Nowadays, there are many kinds of lamps on the market. […]

Nowadays, there are many kinds of lamps on the market. When we choose lamps, we often don't know where to start. Which kind of lamps are more suitable for ourselves? Which luminaire should I use for different environments? Next, let's give you an overview of the more common types of lamps on the market.

First, incandescent lamp

The principle of illumination of an incandescent lamp is to electrically heat the filament to an incandescent state, using an electric source that emits visible light using thermal radiation.

    It’s the kind of light bulb that we used when we were young, and it’s very hot. It’s often an electric bulb that burns off the filament. Less than 10% of the power it consumes can be converted into light energy (only 2% for ordinary incandescent lamps), while the rest is lost as heat. At the same time, the higher the filament temperature, the faster the tungsten filament evaporates, making most incandescent lamps have a shorter life. So although incandescent lamps have many advantages - the color is closest to the sun, the color is good, the spectrum is uniform and not abrupt - but the waste of energy is huge, since the beginning of 2007, the Australian government took the lead in declaring the full elimination of incandescent lamps in legislation. At the beginning, more than a dozen countries and regions have successively released the incandescent lamp elimination plan. China has gradually implemented the phase-out plan from 2011. From October 1, 2016, it is forbidden to sell and import incandescent lamps for general lighting of 15 watts and above.

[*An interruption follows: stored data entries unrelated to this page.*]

(** One publish from the cached (or loaded) meta. *)
Lemma batch_inv_publish n db b st V c gm id gn b1 bd st' :
  batch_inv n db b st V → n + 1 < two64 → item_ok c →
  gm = (match st.(pbs_cache) !! nulkey c.(p_Lane) c.(p_GroupID) with
        | Some gm => gm | None => loadGroupMeta c.(p_Lane) c.(p_GroupID) db end) →
  publishOne c gm db = Ok ((id, gn), b1) →
  Forall bop_wf bd → core bd = [] → Forall (λ o, tag (bop_key o) ≠ Some tagGroupMeta) bd →
  st'.(pbs_cache) = <[nulkey c.(p_Lane) c.(p_GroupID) := gn]> st.(pbs_cache) →
  st'.(pbs_order) = (match st.(pbs_cache) !! nulkey c.(p_Lane) c.(p_GroupID) with
                     | Some _ => st.(pbs_order)
                     | None => st.(pbs_order) ++ [nulkey c.(p_Lane) c.(p_GroupID)] end) →
  ∃ V', batch_inv (n + 1) db (b ++ b1 ++ bd) st' V'.
Proof.
  intros HB Hn (Hl & Hg & Hnul) Hgm E1 Hbd Hcd Hnd Hst' Hord'.
  pose proof (bi_inv n db b st V HB) as HV.
  set (l := p_Lane c) in *. set (g := p_GroupID c) in *.
  assert (Hload : gm = loadGroupMeta l g V).
  { rewrite Hgm. destruct (st.(pbs_cache) !! nulkey l g) as [g0|] eqn:Ec.
    - destruct (bi_cache n db b st V HB _ _ Ec) as (Ek & Hn0 & Eg & _).
      apply nulkey_inj in Ek as [El Eg0]; [|done..]. unfold loadGroupMeta. by rewrite El, Eg0, Eg.
    - unfold loadGroupMeta. erewrite GetProto_ext; [done|]. symmetry.
      apply (bi_rest n db b st V HB); [done..|]. by rewrite Ec. }
  destruct (loadGroupMeta_bound n V l g HV Hl Hg) as (_ & Hsq & _).
  destruct (loadGroupMeta_keys n V l g HV Hl Hg) as (K1 & K2 & _).
  pose proof (inv_n n V HV) as Hn64.
  apply publishOne_nometa in E1 as Hnm.
  rewrite Hload in E1. apply publishOne_core in E1 as (Hwf1 & -> & m & Hc1 & Hst & Hp);
    [|done|done|unfold u64; lia].
  fold l g in Hc1. destruct Hp as (P1 & P2 & P). rewrite K1 in P1. rewrite K2 in P2.
  set (V' := commit ((b1 ++ bd) ++ [BSet (GroupMetaKey l g) (VGroupMeta gn)]) V).
  assert (Hcore : core ((b1 ++ bd) ++ [BSet (GroupMetaKey l g) (VGroupMeta gn)]) =
    [BSet (MessageKey l g (gm_NextSeq (loadGroupMeta l g V))) (VMessage m);
     BSet (GroupMetaKey l g) (VGroupMeta gn)]) by (by rewrite !core_app, Hc1, Hcd).
  assert (Hmeta : ∀ k, tag k = Some tagGroupMeta → V' !! k =
            commit [BSet (GroupMetaKey l g) (VGroupMeta gn)] V !! k).
  { intros k Hk. unfold V'. rewrite commit_app. apply commit_local. apply commit_frame_tag.
    apply Forall_app. rewrite Hk. done. }
  exists V'. constructor.
  - eapply (Inv_published n V l g); [done|done|done|done| |reflexivity|exact Hst| |exact Hcore].
    + by wf_list.
    + split; [by rewrite K1|]. split; [by rewrite K2|]. exact P.
  - apply Forall_app. split; [apply HB|]. by apply Forall_app.
  - apply Forall_app. split; [apply HB|]. by apply Forall_app.
  - intros k Hk Hnt. unfold V'. rewrite commit_app, commit_frame.
    + rewrite (commit_app b). apply commit_local. by apply (bi_other n db b st V HB).
    + cbn. rewrite list_elem_of_singleton. by intros ->.
  - intros key g0. rewrite Hst', Hord'. intros [[<- <-]|[Hne Ec]]%lookup_insert_Some.
    + rewrite P1, P2. split_and!; [done|done| |].
      * erewrite GetProto_ext by (by apply Hmeta). change (VGroupMeta gn) with (row_in gn). by lk.
      * destruct (st.(pbs_cache) !! nulkey l g) as [g1|] eqn:Ec.
        -- by destruct (bi_cache n db b st V HB _ _ Ec) as (_ & _ & _ & ?).
        -- apply elem_of_app. right. by apply list_elem_of_singleton.
    + destruct (bi_cache n db b st V HB _ _ Ec) as (Ek & Hn0 & Eg & Hin).
      split_and!; [done|done| |].
      * rewrite <-Eg. apply GetProto_ext. rewrite Hmeta by done. apply commit_frame.
        cbn. rewrite list_elem_of_singleton. intros Eq. apply Hne.
        destruct (group_row _ _ _ _ (inv_rows n V HV) Hl Hg (proj2 (GetProto_row _ _ _)
          (eq_trans (f_equal (λ k, V !! k) (eq_sym Eq)) (proj1 (GetProto_row _ _ _) Eg)))) as [<- <-].
        by rewrite Ek.
      * destruct (st.(pbs_cache) !! nulkey l g); [done|]. apply elem_of_app. by left.
  - intros l' g' Hl' Hg' Hno. rewrite Hmeta by done. rewrite commit_frame.
    + apply (bi_rest n db b st V HB); [done..|]. intros g0 Ec EL EG. apply (Hno g0); [|done..].
      rewrite Hst', lookup_insert_ne; [done|]. intros Ek.
      destruct (bi_cache n db b st V HB _ _ Ec) as (_ & Hn0 & _ & _). rewrite EL in Hn0.
      apply nulkey_inj in Ek as [<- <-]; [|done..].
      apply (Hno gn); [|done..]. by rewrite Hst', lookup_insert_eq.
    + cbn. rewrite list_elem_of_singleton. intros Ek. apply GroupMetaKey_inj in Ek as [-> ->]; [|done..].
      apply (Hno gn); [|done..]. by rewrite Hst', lookup_insert_eq.
Qed.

Summary: If you want to use incandescent lamps as a light source, you will find it difficult to buy in the future.

Second, the halogen lamp

Halogen lamps can be seen as an upgraded version of incandescent lamps. Referred to as halogen bubble or halogen lamp, also known as tungsten halogen bulb, quartz bulb, is a variant of incandescent lamp. The principle is to inject halogen gas such as iodine or bromine into the bulb. At high temperature, the sublimated tungsten wire and the halogen chemically act, and the cooled tungsten will re-solidify on the tungsten wire to form a balanced cycle to avoid premature rupture of the tungsten wire. . Halogen bulbs therefore last longer than incandescent bulbs (almost four times that of incandescent bulbs), while filaments can operate at higher temperatures, resulting in higher brightness, higher color temperatures and higher luminous efficiency.

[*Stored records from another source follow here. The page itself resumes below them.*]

(** C28: head of line.  A grant succeeds exactly when the group's READY counter
    is positive; it leases the READY message with the lowest id, under a lease
    id never used before; an empty answer writes nothing. *)
Theorem applyLease_head_of_line n c db :
  Inv n db → n + 1 < two64 → short c.(l_Lane) → short c.(l_GroupID) →
  ∃ r b, applyLease c db = Ok (r, b) ∧
  ((loadGroupMeta c.(l_Lane) c.(l_GroupID) db).(gm_ReadyCount) = 0 → r = RLease lr_empty ∧ b = []) ∧
  (0 < (loadGroupMeta c.(l_Lane) c.(l_GroupID) db).(gm_ReadyCount) →
   ∃ m m', let id := next_lease db in
     GetProto (MessageKey c.(l_Lane) c.(l_GroupID) m.(m_MsgId)) db = Some m ∧ m.(m_State) = READY ∧
     (∀ i mi, u64 i → GetProto (MessageKey c.(l_Lane) c.(l_GroupID) i) db = Some mi →
        mi.(m_State) = READY → m.(m_MsgId) ≤ i) ∧
     r = RLease (mkLeaseResult id m.(m_MsgId) c.(l_Lane) c.(l_GroupID) m.(m_Payload) m.(m_Headers)
                   m.(m_Attempt) c.(l_DeadlineMs) false m.(m_IssueToken) m.(m_ExternalToken)) ∧
     GetProto (A:=Lease) (LeaseKey id) db = None ∧
     GetProto (LeaseKey id) (commit b db) = Some (lease_of c id m') ∧
     GetProto (MessageKey c.(l_Lane) c.(l_GroupID) m.(m_MsgId)) (commit b db) = Some m' ∧
     m' = m_set_Epoch (incr32 m.(m_Epoch)) (m_set_CurLease id (m_set_State LEASED m)) ∧
     next_lease (commit b db) = id + 1).
Proof. apply applyLease_grants. Qed.

(** C29: publishing.  A publish without a dedup key assigns the group's next id,
    which no stored message has; stores the message READY, or DELAYED with a
    timer when its not-before is in the future; arms its expiry when it has a
    TTL; counts it; and touches no other message. *)
Theorem applyPublish_spec n c db :
  Inv n db → n + 1 < two64 → short c.(p_Lane) → short c.(p_GroupID) → c.(p_DedupKey) = [] →
  let l := c.(p_Lane) in let g := c.(p_GroupID) in
  let gm := loadGroupMeta l g db in let id := gm.(gm_NextSeq) in
  let delayed := c.(p_NowMs) <? c.(p_NotBeforeMs) in
  ∃ b gn, applyPublish c db = Ok (RPublish id false, b) ∧
    GetProto (A:=Message) (MessageKey l g id) db = None ∧
    GetProto (MessageKey l g id) (commit b db) = Some (published c id) ∧
    GetProto (GroupMetaKey l g) (commit b db) = Some gn ∧
    gn.(gm_NextSeq) = id + 1 ∧ gn.(gm_TotalCount) = gm.(gm_TotalCount) + 1 ∧
    gn.(gm_ReadyCount) = gm.(gm_ReadyCount) + (if delayed then 0 else 1) ∧
    gn.(gm_DelayedCount) = gm.(gm_DelayedCount) + (if delayed then 1 else 0) ∧
    gn.(gm_InflightCount) = gm.(gm_InflightCount) ∧
    (delayed = true →
     GetRaw (TimeIndexKey c.(p_NotBeforeMs) TimerReadyAt (ReadyAtRef l g id)) (commit b db) = Some (u64b 0)) ∧
    (c.(p_NowMs) < c.(p_TtlExpiryMs) →
     GetRaw (TimeIndexKey c.(p_TtlExpiryMs) TimerMsgExpiry (ReadyAtRef l g id)) (commit b db) = Some (u64b 0)) ∧
    (∀ l' g' i, short l' → short g' → u64 i → (l', g', i) ≠ (l, g, id) →
     @GetProto Message _ (MessageKey l' g' i) (commit b db) = GetProto (MessageKey l' g' i) db).
Proof.
  intros H Hn Hl Hg Hd l g gm id delayed.
  destruct (loadGroupMeta_bound n db l g H Hl Hg) as (_ & Hsq & Ht & Hlt). fold gm in Hsq, Ht, Hlt.
  assert (Hi : u64 id) by (unfold u64; lia).
  destruct (publishOne_eq c gm db) as (gn & E1 & _ & _ & P1 & P2 & P3 & P4 & P5).
  fold l g id delayed in E1, P4, P5.
  eexists _, gn. split; [eapply applyPublish_eq, E1; done|]. fold l g.
  change (VGroupMeta gn) with (row_in gn). change (VMessage (published c id)) with (row_in (published c id)).
  change (VRaw (u64b 0)) with (row_in (u64b 0)).
  assert (Hne : ∀ l' g' i, short l' → short g' → u64 i → (l', g', i) ≠ (l, g, id) →
    MessageKey l g id ≠ MessageKey l' g' i).
  { intros l' g' i ??? Hx Ek. apply MessageKey_inj in Ek as (-> & -> & ->); done. }
  assert (Hkd : ∀ ts ts' r, TimeIndexKey ts TimerReadyAt r ≠ TimeIndexKey ts' TimerMsgExpiry r)
    by (intros; by apply TimeIndexKey_kind_ne).
  rewrite (incr64_le (n + 1)) in P1, P2 by lia.
  split; [apply (fresh_message n); [done..|reflexivity]|].
  destruct delayed; destruct (N.ltb_spec (p_NowMs c) (p_TtlExpiryMs c)) as [Htt|Htt];
    simpl in P4, P5; rewrite (incr64_le (n + 1)) in * by lia; unfold GetRaw;
    cbn [app]; split_and!; try done; try lia; try (by lk); try (intros; by lk).
  all: try (intros; lia).
  all: try (intros _; lk; rewrite GetProto_insert_ne by (by apply not_eq_sym, Hkd); by lk).
  all: intros l' g' i Hl' Hg' Hi' Hx; lk; rewrite GetProto_insert_ne by (by apply Hne); by lk.
Qed.

(** ** Witnesses *)
Example accounting_invariant_witness :
  Inv 5 (demo_state [bs "pa"; bs "pb"; bs "l"; bs "a"]).
Proof.
  change 5 with (1 + weights demo_unmarshal (demo_log [bs "pa"; bs "pb"; bs "l"; bs "a"])).
  eapply (accounting_invariant demo_unmarshal _ (runs_to demo_unmarshal demo_fsm0
    (demo_log [bs "pa"; bs "pb"; bs "l"; bs "a"])).1).
  - apply demo_log_ok.
  - by vm_compute.
  - apply (runs_to_eq demo_unmarshal demo_fsm0). by vm_compute.
Defined.

(** One message leased, one waiting. *)
Definition demo_leased : store := demo_state [bs "pa"; bs "pb"; bs "l"].
Lemma demo_leased_Inv : Inv 4 demo_leased.
Proof.
  change 4 with (1 + weights demo_unmarshal (demo_log [bs "pa"; bs "pb"; bs "l"])).
  apply demo_Inv; by vm_compute.
Qed.

Example lease_exclusive_witness :
  ∃ m, GetProto (MessageKey (bs "l") (bs "g") 1) demo_leased = Some m ∧
       m.(m_State) = LEASED ∧ m.(m_CurLease) = 1.
Proof.
  edestruct (lease_exclusive 4 demo_leased 1 1) as [_ Hm];
    [exact demo_leased_Inv|done|done|vm_compute; reflexivity|vm_compute; reflexivity|done..|exact Hm].
Defined.

Example applyLease_head_of_line_witness :
  ∃ r b, applyLease (demo_lease 100) demo_leased = Ok (r, b) ∧
    @GetProto Lease _ (LeaseKey 2) (commit b demo_leased) ≠ None.
Proof.
  destruct (applyLease_head_of_line 4 (demo_lease 100) demo_leased) as (r & b & E & _ & Hhead);
    [exact demo_leased_Inv|done|done|done|].
  destruct Hhead as (m & m' & _ & _ & _ & _ & _ & Els & _); [by vm_compute|].
  exists r, b. split; [exact E|]. change (next_lease demo_leased) with (next_lease demo_leased) in Els.
  replace (next_lease demo_leased) with 2 in Els by (by vm_compute). by rewrite Els.
Defined.

Example applyPublish_spec_witness :
  ∃ b, applyPublish (demo_publish (bs "c") 10) demo_leased = Ok (RPublish 3 false, b).
Proof.
  destruct (applyPublish_spec 4 (demo_publish (bs "c") 10) demo_leased) as (b & gn & E & _);
    [exact demo_leased_Inv|done..|].
  exists b. replace 3 with (loadGroupMeta (bs "l") (bs "g") demo_leased).(gm_NextSeq) by (by vm_compute).
  exact E.
Defined.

As an upgraded version of incandescent lamps, halogen lamps have all the advantages of incandescent lamps, but halogen lamps also inherit the disadvantages of incandescent lamps: short life (although longer than incandescent lamps), low luminous efficiency (although already higher than incandescent lamps), Moreover, since the halogen lamp is also a heat radiation source, after the light is turned on or just turned off, since the temperature of the bulb is still high, it is absolutely impossible to touch it by hand.

In addition, incandescent and halogen lamps have a small amount of ultraviolet (UV) and infrared (IR) radiation problems. It is easy to cause facial skin problems, plus ultraviolet radiation, and may even lead to extreme conditions such as sun dermatitis.

     To sum up: If you want to use a halogen lamp as the light source, you need at least UV protection - in other words, the light-emitting part of the lamp head should have a frosted or partially frosted and UV-resistant glass panel.